## Work instructions
Would you repeat exactly the part of the listing below that runs from the line containing "set (s0 := mkPrepared" down to the line containing "enough (He : ensures", inclusive, and nothing else?

## Data records
--- START ---

Lemma plan_generated_ok ids seen i s : inv s -> ensures (plan_generated project ids seen i) (fun _ => inv) s.
Proof.
  intros Hs. unfold plan_generated. apply ensures_bind, ensures_guard; intros _. apply ensures_bind, ensures_guard; intros _.
  apply ensures_bind, ensures_guard. cbn [gn_consumers]. intros Ht. apply negb_false_iff in Ht. rewrite forallb_forall in Ht. on_volume; carry.
  match goal with H : plan_volume _ _ _ _ _ ∈ pp_Volumes ?s1 |- _ => rename H into Hsrc; rename s1 into s1' end.
  match type of Hsrc with ?v ∈ _ => set (source := v) in * end. apply ensures_bind.
  eapply ensures_mono; [|apply (ensures_fold (fun copies s' => inv s' /\ source ∈ pp_Volumes s' /\
    forall cc, cc ∈ copies -> named (pp_Volumes s') (cc_volume cc) "generated-private-input"))].
  - intros copies s2 (Hinv & Hsrc2 & Hc). apply ensures_bind.
    apply add_generated_ok with (project := project) (config := Some config); [done|by exists source|done|]. by intros s3 [_ ?].
  - intros copies consumer s2 Hin (Hinv & Hsrc2 & Hc). eapply ensures_mono; [|apply plan_copy_ok; [|done|done]].
    + intros copies' s3 [[Hsub ?] ?]. split_and!; [done|by apply Hsub|done].
    + apply Ht. by apply list_elem_of_In.
  - split_and!; [done|done|]. intros cc Hcc. by apply not_elem_of_nil in Hcc.
Qed.

Lemma sort_plan_ok s : inv s -> ensures sort_plan (fun _ => inv) s.
Proof.
  intros [H1 H2 H3 H4 H5]. unfold ensures, sort_plan. cbn.
  assert (Hv : forall v, v ∈ merge_sort (by_key v_Name) (pp_Volumes s) <-> v ∈ pp_Volumes s) by (intros; by rewrite merge_sort_Permutation).
  assert (Hn : forall name role, named (pp_Volumes s) name role -> named (merge_sort (by_key v_Name) (pp_Volumes s)) name role).
  { intros name role. apply named_mono. intros v. apply Hv. }
  split; cbn.
  - intros v Hin. apply H1. by apply Hv.
  - intros m Hm. rewrite merge_sort_Permutation in Hm. destruct (H2 m Hm) as (v & Hin & Hf). exists v. split; [by apply Hv|done].
  - auto.
  - intros i Hi. destruct (H4 i Hi) as [? ?]. auto.
  - intros v Hc. destruct (H5 v Hc) as [? ?]. split; [by apply Hv|done].
Qed.
End Steps.

Lemma identities_trusted ids ps s ids' s' : fold_each add_identity ids ps s = (Ok ids', s') ->
  s' = s /\ forall p, p ∈ ps -> producerServicePattern (producer_service p) = true.
Proof.
  revert ids s. induction ps as [|p ps IH]; intros ids s H; cbn [fold_each] in H; [monad_inv; split; [done|]; by intros p ?%not_elem_of_nil|].
  apply bind_ok in H as (ids1 & s1 & H1 & H). unfold add_identity in H1. monad_inv. rewrite !orb_false_iff in *.
  destruct (IH _ _ H) as [-> Hps]. split; [done|]. intros q [->|Hq]%elem_of_cons; [|by apply Hps].
  repeat match goal with H : _ /\ _ |- _ => destruct H end. by apply negb_false_iff.
Qed.

(** Every plan keeps the invariant. *)
Lemma prepared_inv project compiled inputs pp : preparePlan project compiled inputs = Ok pp -> exists config, plan_inv project (Some config) pp.
Proof.
  set (config := plan_volume project GeneratedConfigSuffix "generated-config" "local-platform-state" (configConsumers compiled)).
  intros H. exists config. revert H. unfold preparePlan.
  set (s0 := mkPrepared [] [] "" [] [] []). assert (Hs0 : plan_inv project None s0)
    by (split; cbn; intros ?; try done; intros H; by apply not_elem_of_nil in H).
  enough (He : ensures (preparing project compiled inputs) (fun _ => plan_inv project (Some config)) s0)
    by (unfold ensures in He; destruct (preparing _ _ _ _) as [[u|e] s]; [by intros [= <-]|done]).
  unfold preparing. apply ensures_bind, ensures_guard. intros _. apply ensures_bind.
  apply (ensures_mono _ (fun _ s => s = s0 /\ forall p, p ∈ c_Producers compiled -> producerServicePattern (producer_service p) = true)).
  2: { unfold ensures. destruct (fold_each _ _ _ s0) as [[ids|e] s] eqn:E; [|done]. by eapply identities_trusted. }
  intros ids s [-> Htrust]. apply ensures_bind, addVolume_ok with (config := None); [done..|]. intros s1 [_ Hs1] Hin. fold config in Hin |- *.
  apply ensures_bind. unfold ensures at 1. cbn. set (s2 := mkPrepared _ _ _ _ _ _).
  assert (Hs2 : plan_inv project (Some config) s2)
    by (destruct Hs1; split; try done; intros ? [= <-]; split_and!; [done|done|by eexists]).
  set (inv := plan_inv project (Some config)) in *. apply ensures_bind.
  eapply ensures_mono; [|by apply plan_services_ok with (compiled := compiled)]. clearbody s2. clear s1 Hs1 Hin. intros u1 s Hs. clear s2 Hs2.
  apply ensures_bind. eapply ensures_mono; [|apply (ensures_for inv (plan_producer project config) (c_Producers compiled)); [|exact Hs]; intros; apply plan_producer_ok with (compiled := compiled); auto].
  intros u2 s' Hs'. clear s Hs. rename s' into s, Hs' into Hs.
  apply ensures_bind. eapply ensures_mono; [|apply (ensures_for inv (plan_config config) (config_items compiled)); [|exact Hs]; intros; by apply config_item_ok with (compiled := compiled)].
  intros u3 s' Hs'. clear s Hs. rename s' into s, Hs' into Hs.
  apply ensures_bind. eapply ensures_mono; [|apply (ensures_fold (fun _ => inv) (plan_static project inputs ids)); [|exact Hs]; intros; by apply plan_static_ok].
  intros u4 s' Hs'. clear s Hs. rename s' into s, Hs' into Hs. apply ensures_bind, ensures_guard. intros _.
  apply ensures_bind. eapply ensures_mono; [|apply (ensures_fold (fun _ => inv) (check_instruction compiled)); [|exact Hs]; intros; unfold check_instruction;
    do 2 (apply ensures_bind, ensures_guard; intros _); done].
  intros u5 s' Hs'. clear s Hs. rename s' into s, Hs' into Hs. apply ensures_bind, ensures_guard. intros _.
  apply ensures_bind. eapply ensures_mono; [|apply (ensures_fold (fun _ => inv) compiled_input); [|exact Hs]; intros; unfold compiled_input;
    apply ensures_bind, ensures_guard; by intros _].
  intros u6 s' Hs'. clear s Hs. rename s' into s, Hs' into Hs.
  apply ensures_bind. eapply ensures_mono; [|apply (ensures_fold (fun _ => inv) (plan_generated project ids)); [|exact Hs]; intros; by apply plan_generated_ok].
  intros u7 s' Hs'. clear s Hs. rename s' into s, Hs' into Hs. by apply sort_plan_ok.
Qed.

(** ** Labels of planned volumes *)

(** Labels without an empty value. *)
Definition proper_labels (l : labels) : Prop := forall k, l !! k <> Some "".

Lemma equalLabels_exact l r : proper_labels l -> equalLabels l r = true -> l = r.
Proof.
  intros Hp He. pose proof (equalLabels_size _ _ He) as Hs.
  assert (Hsub : l ⊆ r).
  { apply map_subseteq_spec. intros k x Hx. pose proof (equalLabels_get _ _ _ _ He Hx) as Hr.
    destruct (r !! k) as [y|] eqn:E; cbn in Hr; [by subst y|]. subst x. by destruct (Hp k). }
  by apply map_subseteq_size_eq; [|rewrite Hs].
Qed.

--- END ---

## Exercise result
  set (s0 := mkPrepared [] [] "" [] [] []). assert (Hs0 : plan_inv project None s0)
    by (split; cbn; intros ?; try done; intros H; by apply not_elem_of_nil in H).
  enough (He : ensures (preparing project compiled inputs) (fun _ => plan_inv project (Some config)) s0)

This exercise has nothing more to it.